→ INPUT MATERIAL
Definition handleMetadataSet (m : EventMeta) (agentId : BigInt) (key : string)
    (value : Bytes) (w : World) : World :=
  let agentEntityId := agentEntityIdOf (ev_chainId m) agentId in
  match agents w !! agentEntityId with
  | None => w
  | Some agent =>
      let metadataId := toString agentId +:+ ":" +:+ key in
      let metadata :=
        AgentMetadata.mk metadataId agentEntityId key value (ev_timestamp m) in
      let w := AgentMetadata_save metadata w in
      let agent := Agent.set_updatedAt (ev_timestamp m) agent in
      Agent_save agent w
  end.

Definition handleUriUpdated (m : EventMeta) (agentId : BigInt)
    (newUri : string) (w : World) : World :=
  let agentEntityId := agentEntityIdOf (ev_chainId m) agentId in
  match agents w !! agentEntityId with
  | None => w
  | Some agent =>
      let agent := Agent.set_agentURI newUri agent in
      let agent := Agent.set_updatedAt (ev_timestamp m) agent in
      let w := Agent_save agent w in
      let '(agent, w) :=
        if isIpfsUri newUri then
          let agent := Agent.set_agentURIType "ipfs" agent in
          let w := Agent_save agent w in
          let ipfsHash := extractIpfsHash newUri in
          if nonEmpty ipfsHash
          then scheduleRegistrationFile RegistrationFileTemplate m
                 agentEntityId ipfsHash agent w
          else (agent, w)
        else (agent, w) in
      let '(agent, w) :=
        if isArweaveUri newUri then
          let agent := Agent.set_agentURIType "arweave" agent in
          let w := Agent_save agent w in
          let arweaveTxId := extractArweaveTxId newUri in
          if nonEmpty arweaveTxId
          then scheduleRegistrationFile ArweaveRegistrationFileTemplate m
                 agentEntityId arweaveTxId agent w
          else (agent, w)
        else (agent, w) in
      w
  end.

Definition handleTransfer (m : EventMeta) (from to : Bytes) (tokenId : BigInt)
    (w : World) : World :=
  if bool_decide (from = zeroAddress) then w
  else
    let agentEntityId := agentEntityIdOf (ev_chainId m) tokenId in
    match agents w !! agentEntityId with
    | None => w
    | Some agent =>
        let agent := Agent.set_owner to agent in
        let agent := Agent.set_updatedAt (ev_timestamp m) agent in
        Agent_save agent w
    end.

(** The search loop of [handleApproval]: is some operator's hex string the
    hex string of [approved]? *)
Fixpoint operatorFound (operators : list Bytes) (approved : Bytes) : bool :=
  match operators with
  | [] => false
  | o :: rest =>
      if bool_decide (toHexString o = toHexString approved) then true
      else operatorFound rest approved
  end.

(** The filter loop of [handleApproval]. *)
Fixpoint operatorsWithout (operators : list Bytes) (approved : Bytes)
  : list Bytes :=
  match operators with
  | [] => []
  | o :: rest =>
      if bool_decide (toHexString o ≠ toHexString approved)
      then o :: operatorsWithout rest approved
      else operatorsWithout rest approved
  end.

Definition handleApproval (m : EventMeta) (tokenId : BigInt) (approved : Bytes)
    (w : World) : World :=
  let agentEntityId := agentEntityIdOf (ev_chainId m) tokenId in
  match agents w !! agentEntityId with
  | None => w
  | Some agent =>
      let operators := Agent.operators agent in
      let operators :=
        if bool_decide (toHexString approved ≠ ZERO_ADDRESS_HEX) then
          if negb (operatorFound operators approved)
          then operators ++ [approved]
          else operators
        else operatorsWithout operators approved in
      let agent := Agent.set_operators operators agent in
      let agent := Agent.set_updatedAt (ev_timestamp m) agent in
      Agent_save agent w
  end.

(** [handleApprovalForAll] only logs. *)
Definition handleApprovalForAll (m : EventMeta) (owner operator : Bytes)
    (approved : bool) (w : World) : World := w.

End Handlers.
End Identity.

(* ===================================================================== *)
(** * reputation-registry.ts                                              *)
(* ===================================================================== *)

Module Reputation.
Section Handlers.
Context `{HostEnv}.

Definition newGlobalStats : GlobalStats.t :=
  GlobalStats.mk "global" 0 0 0 0 [] [] 0.

(** [distribution[i] = distribution[i] + 1] on an [i32] array; reading past
    the end aborts. *)
Definition bumpBucket (i : nat) (distribution : list Z) : option (list Z) :=
  match distribution !! i with
  | Some x => Some (<[i := i32_add x 1]> distribution)
  | None => None
  end.

(** The [if / else if] cascade of [updateAgentStats]. *)
Definition bucketIndex (score : Z) : nat :=
  if score <=? 20 then 0%nat
  else if score <=? 40 then 1%nat
  else if score <=? 60 then 2%nat
  else if score <=? 80 then 3%nat
  else 4%nat.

→ WORK REQUEST
All lines of the records above that contain the word "loop" are to be copied out.

→ RESULT FOR THIS EXERCISE
(** The search loop of [handleApproval]: is some operator's hex string the
(** The filter loop of [handleApproval]. *)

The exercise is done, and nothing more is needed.